Data extracted from a collection
(* ===== verification/Posting.v ===== *)
(** * Posts in the node: [crates/ephemera-node/src]

    Creating, publishing, reading and deleting posts ([services/post.rs]),
    storing posts that arrive by gossip ([gossip_ingest.rs]), tombstones from
    the network ([lib.rs], [moderation_ingest_loop]), reports
    ([services/social.rs], [ModerationService]) and the background tasks over
    the same state ([background.rs]).  Clock readings, random nonces and the
    answers of the media pipeline are arguments; locks are always granted.
    The payloads handed to the two gossip topics are [published] and
    [tombstones], oldest first. *)
From S2P Require Import Prelude Types Crypto Unicode Pow Epoch Post Tables Listing Ingest Float64 Abuse Moderation Store.
Import RateLimit Reputation Fingerprint.

(** [serde_json] on [Post]. *)
Class PostJson := {
  post_to_vec : Post.Post → result string bytes;
  post_from_slice : bytes → option Post.Post
}.
Class PostJsonLaws `{PostJson} : Prop := {
  post_parse p b : post_to_vec p = Ok b → post_from_slice b = Some p
}.

(** What [gossip_ingest_loop] owns besides the shared disk. *)
Record FeedIngest := MkFeed { f_limiter : RateLimiter; f_fingerprints : FingerprintStore; f_filter : Filter.ContentFilter }.

Record Node := MkNode {
  disk : Disk;
  limiter : RateLimiter;
  reputation : gmap bytes ReputationScore;
  fingerprints : FingerprintStore;
  content_filter : Filter.ContentFilter;
  epoch_keys : option EpochKeyManager;
  reports : Reports.ReportService;
  report_rows : gmap (bytes * bytes) (str * Z);
  feed : FeedIngest;
  signing_seed : option bytes;
  master_secret : option bytes;
  published : list bytes;
  tombstones : list bytes
}.
Definition with_disk x n := MkNode x (limiter n) (reputation n) (fingerprints n) (content_filter n) (epoch_keys n) (reports n) (report_rows n) (feed n) (signing_seed n) (master_secret n) (published n) (tombstones n).
Definition with_limiter x n := MkNode (disk n) x (reputation n) (fingerprints n) (content_filter n) (epoch_keys n) (reports n) (report_rows n) (feed n) (signing_seed n) (master_secret n) (published n) (tombstones n).
Definition with_reputation x n := MkNode (disk n) (limiter n) x (fingerprints n) (content_filter n) (epoch_keys n) (reports n) (report_rows n) (feed n) (signing_seed n) (master_secret n) (published n) (tombstones n).
Definition with_fingerprints x n := MkNode (disk n) (limiter n) (reputation n) x (content_filter n) (epoch_keys n) (reports n) (report_rows n) (feed n) (signing_seed n) (master_secret n) (published n) (tombstones n).
Definition with_epoch_manager x n := MkNode (disk n) (limiter n) (reputation n) (fingerprints n) (content_filter n) x (reports n) (report_rows n) (feed n) (signing_seed n) (master_secret n) (published n) (tombstones n).
Definition with_reports x n := MkNode (disk n) (limiter n) (reputation n) (fingerprints n) (content_filter n) (epoch_keys n) x (report_rows n) (feed n) (signing_seed n) (master_secret n) (published n) (tombstones n).
Definition with_report_rows x n := MkNode (disk n) (limiter n) (reputation n) (fingerprints n) (content_filter n) (epoch_keys n) (reports n) x (feed n) (signing_seed n) (master_secret n) (published n) (tombstones n).
Definition with_feed x n := MkNode (disk n) (limiter n) (reputation n) (fingerprints n) (content_filter n) (epoch_keys n) (reports n) (report_rows n) x (signing_seed n) (master_secret n) (published n) (tombstones n).
Definition with_identity seed master n := MkNode (disk n) (limiter n) (reputation n) (fingerprints n) (content_filter n) (epoch_keys n) (reports n) (report_rows n) (feed n) seed master (published n) (tombstones n).
Definition with_published x n := MkNode (disk n) (limiter n) (reputation n) (fingerprints n) (content_filter n) (epoch_keys n) (reports n) (report_rows n) (feed n) (signing_seed n) (master_secret n) x (tombstones n).
Definition with_tombstones x n := MkNode (disk n) (limiter n) (reputation n) (fingerprints n) (content_filter n) (epoch_keys n) (reports n) (report_rows n) (feed n) (signing_seed n) (master_secret n) (published n) x.

(** The messages [create] can fail with. *)
Inductive PostFailure :=
| IdentityLocked
| RateLimitedBy (e : ProofOfWork.AbuseError)
| AccountTooNew
| NearDuplicate
| ContentBlocked (reason : string)
| BadTtl (e : EphemeraError)
| BadHash (reason : string)
| MediaProcessing (e : string)
| BuildFailed (e : PostError)
| PowFailed (e : abort)
| SerializeFailed (e : string)
| BlobFailed (e : StoreError)
| InsertFailed
| MediaFailed (e : Failure)
| PostNotFound
| ReportFailed (e : ModerationError).

Record MediaFile := MkMedia {
  filename : str;
  processed : result string Media.ProcessedContent;
  media_nonce : bytes;
  media_stored_at : Z
}.

(** The readings and random bytes one [create] uses, and the number of
    nonces the proof of work may try. *)
Record Env := MkEnv {
  readings : Readings;
  built_at : N;
  pow_fuel : nat;
  blob_nonce : bytes;
  epoch_now : N;
  epoch_nonce : bytes;
  stored_at : N
}.

Record Created := MkCreated {
  created_hash : str;
  created_blob : str;
  created_at : Z;
  created_expires_at : Z;
  created_media_count : Z
}.

(** [hex::decode] of a 32-byte content hash, as a wire key. *)
Section hashes.
Context `{Hex}.
Definition parse_hash (message : string) (hash_hex : str) : result PostFailure ContentId :=
  match hex_decode hash_hex with
  | None => Err (BadHash "bad hash")
  | Some b => if Nat.eqb (length b) 32 then Ok (from_digest b) else Err (BadHash message)
  end.
End hashes.

(** BLAKE3 outputs bytes. *)
Class HashBytes `{Primitives} : Prop := { blake3_bytes m : Forall byte_ok (blake3_hash m) }.

Section posting.
Context `{Primitives, Hex, Canonical, PostJson, CharClass, Json}.

(* ------------------------------------------------------------------ *)
(** ** Creating a post *)

Definition media_hash (file : MediaFile) : result PostFailure ContentId :=
  match processed file with
  | Err e => Err (MediaProcessing e)
  | Ok p => Ok (Media.processed_hash p)
  end.
Fixpoint media_hashes (files : list MediaFile) : result PostFailure (list ContentId) :=
  match files with
  | [] => Ok []
  | f :: fs => let? h := media_hash f in let? hs := media_hashes fs in Ok (h :: hs)
  end.

(** Media is attached only by an account past its warming period. *)
Definition may_attach (who : bytes) (n : Node) : bool :=
  has_capability AttachPhotos (default Reputation.new (reputation n !! who)).

Definition check_spam (body : str) : SE Node PostFailure unit :=
  let! dup := se_zoom fingerprints with_fingerprints (λ s, let '(s, b) := check_and_record body s in (s, Ok b)) in
  se_lift (if (dup : bool) then Err NearDuplicate else Ok tt).
Definition check_filter (body : str) : SE Node PostFailure unit :=
  let! n := se_get in
  se_lift match Filter.check_text (content_filter n) body with Filter.Block reason => Err (ContentBlocked reason) | _ => Ok tt end.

## What this task involves
If a line of the data above contains "ContentBlocked", copy it out.

## Solution for this exercise
| ContentBlocked (reason : string)
  se_lift match Filter.check_text (content_filter n) body with Filter.Block reason => Err (ContentBlocked reason) | _ => Ok tt end.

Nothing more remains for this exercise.